Personal information
- Full name: Stephen Victor Death
- Date of birth: 19 September 1949
- Place of birth: Norton, England
- Date of death: 26 October 2003 (aged 54)
- Place of death: Reading, England
- Height: 1.70 m (5 ft 7 in)
- Position: Goalkeeper

Youth career
- 1967–1969: West Ham United

Senior career*
- Years: Team / Apps / (Gls)
- 1969: West Ham United / 1 / (0)
- 1969–1982: Reading / 471 / (0)

= Steve Death =

English footballer

Stephen Victor Death (19 September 1949 – 26 October 2003) was an English football goalkeeper who played for Reading for almost the entirety of his career. Death was one of the longest-serving players to appear for Reading. He has been described as "Reading's greatest ever goalkeeper".

==Career==

===West Ham United===
Death was an England schoolboy international who made one League appearance for West Ham United on 30 April 1969 in a 1–1 away draw with Manchester City covering for regular goalkeeper Bobby Ferguson. Death had originally joined West Ham as an apprentice in 1967 but by 1969 found his opportunities for first team football blocked by Ferguson and Peter Grotier.

===Reading===
He joined Reading in 1969 and went straight into the team as first choice goalkeeper, and despite being only , the smallest goalkeeper in the Football League, he made the position his own for the next ten years with a total of 537 first team appearances.
There were doubts about his height as a goalkeeper immediately on joining Reading. He made his debut on 8 November 1969 in a 1–0 win against Brighton after which the press described him as "an insignificantly built bundle of daredevil energy". Doubts about his height resurfaced after the next game on 22 November 1969 a 6–2 defeat by Southport but Death continued to win the popularity of Reading fans so as to be named their player of the season in his first season for the club.

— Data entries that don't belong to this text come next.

(** * DNS-CPP: a shallow embedding of the wire codec, the resolv.conf reader,
      the Ip value type and the request Bits.

    The development follows the C++ sources:
      - include/dnscpp/bits.h        (module [Bits])
      - include/dnscpp/ip.h          (module [Ip])
      - src/resolvconf.cpp           (module [ResolvConf])
      - src/query.cpp                (module [Query])
      - test/lookup.cpp              (module [Lookup])

    Integers of the program are modelled as [Z], bytes as [Z] in 0..255,
    C strings as [string] whose terminating NUL is implicit, exceptions as
    a result type. *)

From Stdlib Require Import ZArith Lia Bool Ascii String List.
From stdpp Require Import base option list.

Local Open Scope Z_scope.

(* ===================================================================== *)
(** * Exceptions                                                          *)
(* ===================================================================== *)

(** A call either returns or throws [std::runtime_error(what)]. *)
Inductive result (A : Type) : Type :=
| Ok (a : A)
| Throw (what : string).

Arguments Ok {A} a.
Arguments Throw {A} what.

Definition is_ok {A : Type} (r : result A) : bool :=
  match r with Ok _ => true | Throw _ => false end.

(* ===================================================================== *)
(** * include/dnscpp/bits.h                                               *)
(* ===================================================================== *)

Module Bits.

Definition BIT_AD : Z := 1.
Definition BIT_CD : Z := 2.
Definition BIT_DO : Z := 4.

(** [int _value] *)
Record t : Type := Build { _value : Z }.

(** [void add(int value) { _value |=  value; }] *)
Definition add (value : Z) (b : t) : t := Build (Z.lor (_value b) value).

(** [void del(int value) { _value &= ~value; }] *)
Definition del (value : Z) (b : t) : t :=
  Build (Z.land (_value b) (Z.lnot value)).

(** Getters: [bool AD() const { return _value & BIT_AD; }], the
    conversion of an int to bool being "is not zero". *)
Definition AD (b : t) : bool := negb (Z.land (_value b) BIT_AD =? 0).
Definition CD (b : t) : bool := negb (Z.land (_value b) BIT_CD =? 0).
Definition DO (b : t) : bool := negb (Z.land (_value b) BIT_DO =? 0).

Definition authentic (b : t) : bool := AD b.
Definition checkingdisabled (b : t) : bool := CD b.
Definition dnssec (b : t) : bool := DO b.

(** Setters: [void AD(bool value) { value ? add(BIT_AD) : del(BIT_AD); }].
    C++ overloads the getter's name; the setters carry a [set_] prefix. *)
Definition set_AD (value : bool) (b : t) : t :=
  if value then add BIT_AD b else del BIT_AD b.
Definition set_CD (value : bool) (b : t) : t :=
  if value then add BIT_CD b else del BIT_CD b.
Definition set_DO (value : bool) (b : t) : t :=
  if value then add BIT_DO b else del BIT_DO b.

(** The three flags, for statements that range over them. *)
Inductive flag : Type := FlagAD | FlagCD | FlagDO.

Definition get (f : flag) : t -> bool :=
  match f with FlagAD => AD | FlagCD => CD | FlagDO => DO end.

Definition set (f : flag) : bool -> t -> t :=
  match f with FlagAD => set_AD | FlagCD => set_CD | FlagDO => set_DO end.

Definition bit_index (f : flag) : Z :=
  match f with FlagAD => 0 | FlagCD => 1 | FlagDO => 2 end.

Definition flag_eqb (f g : flag) : bool := bit_index f =? bit_index g.

(** A 32-bit two's complement [int]. *)
Definition is_int (v : Z) : Prop := - 2 ^ 31 <= v < 2 ^ 31.

End Bits.

(* ===================================================================== *)
(** * include/dnscpp/ip.h                                                 *)
(* ===================================================================== *)

Module Ip.

(** [uint8_t _version] and the 16 bytes of the union [_data], whose
    first four bytes are the [in_addr] and whose whole is the
    [in6_addr], both in network byte order. *)
Record t : Type := Build { _version : Z; _data : list Z }.

(** The union occupies [sizeof(struct in6_addr)] bytes. *)
Definition wf (ip : t) : Prop := length (_data ip) = 16%nat.

Definition version (ip : t) : Z := _version ip.

Definition data (ip : t) : list Z := _data ip.

(** [size()]: [sizeof(_data.ipv4)], [sizeof(_data.ipv6)] or 0. *)
Definition size (ip : t) : nat :=
  match _version ip with
  | 4 => 4%nat
  | 6 => 16%nat
  | _ => 0%nat
  end.

(** [memcmp(s1, s2, n)]: the bytes are compared as unsigned char; the
    result has the sign of the difference of the first pair that
    differs. *)
Fixpoint memcmp (s1 s2 : list Z) (n : nat) {struct n} : Z :=
  match n with
  | O => 0
  | S n' =>
      match s1, s2 with
      | x :: s1', y :: s2' => if x =? y then memcmp s1' s2' n' else x - y
      | _, _ => 0
      end
  end.

(** [int compare(const Ip &ip) const]. The first line of the method,
    [if (this == &ip) return 0], is the path of one object compared with
    itself; on equal values the lines below return 0 as well (lemma
    [compare_same] below), so the value model has no separate case. *)
Definition compare (this ip : t) : Z :=
  if negb (_version this =? _version ip)
  then _version this - _version ip
  else match _version this with
       | 4 => memcmp (_data this) (_data ip) 4
       | 6 => memcmp (_data this) (_data ip) 16
       | _ => 0
       end.

Definition op_eq (a b : t) : bool := compare a b =? 0.
Definition op_ne (a b : t) : bool := negb (compare a b =? 0).
Definition op_lt (a b : t) : bool := compare a b <? 0.
Definition op_gt (a b : t) : bool := compare a b >? 0.
Definition op_le (a b : t) : bool := compare a b <=? 0.
Definition op_ge (a b : t) : bool := compare a b >=? 0.

(** ** The order the documentation describes *)

(** The raw address: the first [size()] bytes of [data()]. *)
Definition bytes (ip : t) : list Z := take (size ip) (_data ip).

(** Lexicographic order on byte strings. *)
Fixpoint lex_lt (a b : list Z) : Prop :=
  match a, b with
  | [], [] => False
  | [], _ :: _ => True
  | _ :: _, [] => False
  | x :: a', y :: b' => x < y \/ (x = y /\ lex_lt a' b')
  end.

Definition key_lt (a b : t) : Prop :=
  _version a < _version b \/
  (_version a = _version b /\ lex_lt (bytes a) (bytes b)).

Definition key_eq (a b : t) : Prop :=
  _version a = _version b /\ bytes a = bytes b.

(** ** Constructors, assignment and the tests of special addresses *)

Local Open Scope string_scope.
Local Open Scope Z_scope.

(** [explicit Ip(size_t version = 4) : _version(version)]: the member is
    a [uint8_t], so it takes the low byte of [version]; the union is set
    to zero, and a member other than 4 and 6 makes the constructor throw. *)
Definition of_version (version : Z) : result t :=
  let v := version mod 256 in
  if (v =? 4) || (v =? 6) then Ok (Build v (replicate 16 0))
  else Throw "invalid ip version".

(** [explicit Ip(const struct in_addr *ipv4) : _version(4)] copies four
    bytes into the union and sets nothing else: [rest] stands for the
    twelve bytes that stay as the memory held them. *)
Definition of_in_addr (ipv4 rest : list Z) : t :=
  Build 4 (take 4 ipv4 ++ rest).

(** [Ip(const Ip &that)] copies version and union. *)
Definition copy (that : t) : t := Build (_version that) (_data that).

(** [Ip &operator=(const struct in_addr *ip)]: the version becomes 4, four
    bytes are copied, the other bytes of the union stay. *)
Definition assign_in_addr (ip : list Z) (this : t) : t :=
  Build 4 (take 4 ip ++ drop 4 (_data this)).

(** The number that a little-endian host reads from bytes in memory. *)
Fixpoint le_value (bytes : list Z) : Z :=
  match bytes with
  | [] => 0
  | b :: rest => b + 256 * le_value rest
  end.

(** [_data.ipv4.s_addr]: the first four bytes, read as a [uint32_t]. *)
Definition s_addr (ip : t) : Z := le_value (take 4 (_data ip)).

(** [ntohl] on a little-endian host: the four bytes in reverse order. *)
Definition ntohl (x : Z) : Z :=
  (x mod 256) * 16777216 + ((x / 256) mod 256) * 65536
  + ((x / 65536) mod 256) * 256 + (x / 16777216) mod 256.

(** Constants of <netinet/in.h>. *)
Definition INADDR_ANY : Z := 0.
Definition INADDR_LOOPBACK : Z := 2130706433.
Definition in6addr_any : list Z := replicate 16 0.
Definition in6addr_loopback : list Z := replicate 15 0 ++ [1].

(** [bool any() const] *)
Definition any (ip : t) : bool :=
  if _version ip =? 4 then s_addr ip =? INADDR_ANY
  else if _version ip =? 6 then memcmp (_data ip) in6addr_any 16 =? 0
  else false.

(** [bool loopback() const] *)
Definition loopback (ip : t) : bool :=
  if _version ip =? 4 then s_addr ip =? ntohl INADDR_LOOPBACK
  else if _version ip =? 6 then memcmp (_data ip) in6addr_loopback 16 =? 0
  else false.

(** [operator bool () const] and [bool operator! () const] *)
Definition op_bool (ip : t) : bool := negb (any ip).
Definition op_not (ip : t) : bool := any ip.

(** The union holds sixteen bytes, each an unsigned char. *)
Definition wf_bytes (ip : t) : Prop :=
  length (_data ip) = 16%nat /\ Forall (fun b => 0 <= b < 256) (_data ip).

End Ip.

(* ===================================================================== *)
(** * The C library, as far as resolvconf.cpp uses it                     *)
(* ===================================================================== *)

Module CString.

Local Open Scope string_scope.
Local Open Scope Z_scope.

(** The byte that terminates a C string. *)
Definition NUL : ascii := "000"%char.

Definition code (c : ascii) : Z := Z.of_N (N_of_ascii c).

(** [isspace] in the C locale: space, \t, \n, \v, \f, \r. *)
Definition isspace (c : ascii) : bool :=
  (code c =? 32) || ((9 <=? code c) && (code c <=? 13)).

Definition isdigit (c : ascii) : bool :=
  (48 <=? code c) && (code c <=? 57).

(** [tolower] in the C locale. *)
Definition tolower (c : ascii) : ascii :=
  if (65 <=? code c) && (code c <=? 90)
  then ascii_of_N (N_of_ascii c + 32)
  else c.

(** [s[i]]; the byte behind the last one is the terminator. *)
Fixpoint char_at (s : string) (i : nat) : ascii :=
  match s with
  | EmptyString => NUL
  | String c s' => match i with O => c | S i' => char_at s' i' end
  end.

(** [s + n]: the string seen from its [n]-th byte on. *)
Fixpoint skip (n : nat) (s : string) : string :=
  match n, s with
  | S n', String _ s' => skip n' s'
  | _, _ => s
  end.

(** [std::string(s, n)]: the first [n] bytes. *)
Fixpoint first_n (n : nat) (s : string) : string :=
  match n, s with
  | S n', String c s' => String c (first_n n' s')
  | _, _ => EmptyString
  end.

(** The C string a [const char *] denotes: the bytes before the first
    NUL (a [std::string] read from a file may hold NUL bytes). *)
Fixpoint c_str (s : string) : string :=
  match s with
  | EmptyString => EmptyString
  | String c s' => if Ascii.eqb c NUL then EmptyString else String c (c_str s')
  end.

Definition strlen (s : string) : nat := String.length (c_str s).

(** [strchr(s, c)] for a [c] other than NUL: the offset of the first
    [c] before the terminator, or the null pointer. *)
Fixpoint strchr (s : string) (c : ascii) : option nat :=
  match s with
  | EmptyString => None
  | String x s' =>
      if Ascii.eqb x c then Some O
      else if Ascii.eqb x NUL then None
      else S <$> strchr s' c
  end.

(** [strncmp(s1, s2, n)]: at most [n] bytes are compared, as unsigned
    char, and the comparison ends behind a NUL. *)
Fixpoint strncmp (s1 s2 : string) (n : nat) : Z :=
  match n with
  | O => 0
  | S n' =>
      let c1 := char_at s1 O in
      let c2 := char_at s2 O in
      if negb (Ascii.eqb c1 c2) then code c1 - code c2
      else if Ascii.eqb c1 NUL then 0
      else strncmp (skip 1 s1) (skip 1 s2) n'
  end.

(** [strncasecmp(s1, s2, n)]: the same on the lower-cased bytes. *)
Fixpoint strncasecmp (s1 s2 : string) (n : nat) : Z :=
  match n with
  | O => 0
  | S n' =>
      let c1 := tolower (char_at s1 O) in
      let c2 := tolower (char_at s2 O) in
      if negb (Ascii.eqb c1 c2) then code c1 - code c2
      else if Ascii.eqb c1 NUL then 0
      else strncasecmp (skip 1 s1) (skip 1 s2) n'
  end.

(** The digits of [strtol] in base 10. *)
Fixpoint digits (s : string) (acc : Z) : Z :=
  match s with
  | EmptyString => acc
  | String c s' =>
      if isdigit c then digits s' (10 * acc + (code c - 48)) else acc
  end.

Fixpoint skip_space (s : string) : string :=
  match s with
  | String c s' => if isspace c then skip_space s' else s
  | EmptyString => s
  end.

Death set many other records during his time at Elm Park. He was elected Player of the Season four times for seasons 1969/70, 1972/73, 1973/74 and 1976/77, won PFA Divisional Awards in 1973–74 and 1978–79, collected a Division Four Championship plaque in 1978–79, kept 26 clean sheets in that season, and at one stage made 156 consecutive first team appearances; this remains a club record. Death held the record of 1,074 minutes without conceding a goal in English league football, before Manchester United's Edwin van der Sar broke the record against Everton on 31 January 2009.

==After football==
Death was given a testimonial in the 1979–80 season, with over 7,000 watching his Testimonial Match against a Young England XI managed by his former manager at West Ham, Ron Greenwood. He left the game in 1982 and returned to his native Suffolk. He subsequently returned to Reading to work as a greenkeeper at Mapledurham local golf course.

== Death ==

Death died of cancer in 2003, aged 54 in the Duchess of Kent Hospice, Reading. He was survived by his partner, Sharon and his children Justin, Amber and Alexandria.